Systematische Fahrgastvertreibung?

 

Es scheint tatsächlich so, als ob die Österreichische Bundesbahnen gezielt den Weg der Fahrgastvertreibung eingeschlagen hat

von Herbert Orsolits

Ein paar Beispiele gefällig? Nebenbahnen werden eingestellt, Gepäckstücke, die frau/man nicht mehr aufgeben oder hinterlegen kann, oder innerbetriebliche Konkurrenz zwischen Straße und Schiene. Alles Maßnahmen, die unter dem Deckmantel der Verbesserung von Serviceleistungen und notwendiger Einsparungen durchgeführt werden. Auf der Strecke bleiben dann die Reisenden.

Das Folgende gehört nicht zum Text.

(* ===== verification/MemorySetSpec.v ===== *)
(** * Address spaces: invariant and correctness of the operations

    [ms_ok] says that the page table maps exactly the pages of the areas, each
    to the frame the area records, with the area's permissions, that areas do
    not overlap, and that every frame belongs to one place only.  [ms_view] is
    the abstract address space it implements. *)

From S2P Require Import Prelude Address PhysMem IdAlloc FrameAlloc PageTable MemorySet MapAreaSpec.

(** ** The abstract address space *)

Definition in_area (a : MapArea) (v : Z) : Prop :=
  get_start (vpn_range a) <= v < get_end (vpn_range a).
#[global] Instance in_area_dec a v : Decision (in_area a v).
Proof. unfold in_area. apply _. Defined.

(** The frame and permissions of a page. *)
Definition ms_view {T} (ms : MemorySet T) (v : Z) : option (Z * Z) :=
  '(_, a) ← list_find (λ a, in_area a v) (areas ms);
  ppn ← area_target a v;
  Some (ppn, map_perm a).

(** The page number of the trampoline: the last page of the address space. *)
Definition TRAMP_VPN : Z := 2 ^ 27 - 1.

Definition n_pages (a : MapArea) : Z := get_end (vpn_range a) - get_start (vpn_range a).

Record range_ok (a : MapArea) : Prop := {
  ro_start : 0 <= get_start (vpn_range a);
  ro_le : get_start (vpn_range a) <= get_end (vpn_range a);
  ro_end : get_end (vpn_range a) <= TRAMP_VPN;
}.

Lemma area_pages_eq a : range_ok a → area_pages a = seqZ (get_start (vpn_range a)) (n_pages a).
Proof.
  intros [H0 H1 H2]. unfold TRAMP_VPN in *. unfold area_pages, n_pages. destruct (vpn_range a); simpl in *.
  apply range_elems_seqZ; lia.
Qed.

Seitens des ÖBB-Managements ist man scheinbar der Meinung, dass unrentable (also für Bilanzen "unrentable") Nebenbahnen unnötig sind. Nur die Einstellung dieser hat Konsequenzen: Will beispielsweise ein/e Reisende/r aus dem Waldviertel nach Linz - und würde er gerne den Zug benützen -, so gleicht dies einem Abenteuerurlaub. Zuerst geht's nach St. Valentin, um zu einer Hauptstrecke zu kommen. Dazu muss er/sie einmal an die hundert Kilometer mit dem Pkw zurücklegen. Dann kann er/sie schließlich die letzten vierundzwanzig Kilometer mit einem schnellen, hoch gepriesenen (weil gewinnbringenden) IC oder EC zurücklegen. Nur - wer wird, wenn er/sie schon einmal hundert Kilometer mit dem Auto zurückgelegt hat, vor lauter Liebe zur Bahn die letzten vierundzwanzig Kilometer den Zug benutzen. Also ein verlorener Fahrgast! Und das Beispiel kann auf viele vom Zusperren bedrohte Nebenbahnen umgelegt werden.

Der Sommerfahrplan bringt Änderungen: Gepäckstücke können nicht mehr auf einem Bahnhof aufgeben oder auch hinterlegt werden, denn es muss ja gespart werden. Allein auf dem Wiener Westbahnhof hat das 53 Bediensteten den Job gekostet und BahnbenützerInnen ein angenehmeres Reisen. Kundenfreundlichkeit? Gezielte Fahrgastvertreibung!

Und dann wäre da noch der Punkt des Sich-selbst-Konkurrieren: Die ÖBB gliedert aus, was besonders gewinnbringend ist, darunter auch den Kraftwagendienst, der natürlich nicht so kostenaufwendig wie ein Reisezug ist und dadurch den Status "positiv" hat. Und dann kommt der ÖBB-"Straße" auch noch die günstigere Fahrplangestaltung zugute. So im Burgenland: Da fährt der ÖBB-Bus vom Bahnhof Eisenstadt Richtung Wien fünf Minuten vor der Planabfahrtszeit des Regionalzuges ab und ist zirka zwanzig Minuten früher in Wien als der Zug. Selbstverständlich ziehen die Reisenden die schnellere Variante vor, obwohl der umweltfreundlichere Zug genau so schnell sein könnte, hätte man es nicht verabsäumt, die Strecke in gutem Zustand zu halten. Innerbetriebliche Konkurrenz, zwischen Abteilungen, die unterschiedliche Ausgangsmöglichkeiten haben: bei dieser Politik kann die Schiene nur Zweiter sein. Ich sage dazu: Gezielte und systematische Fahrgastvertreibung!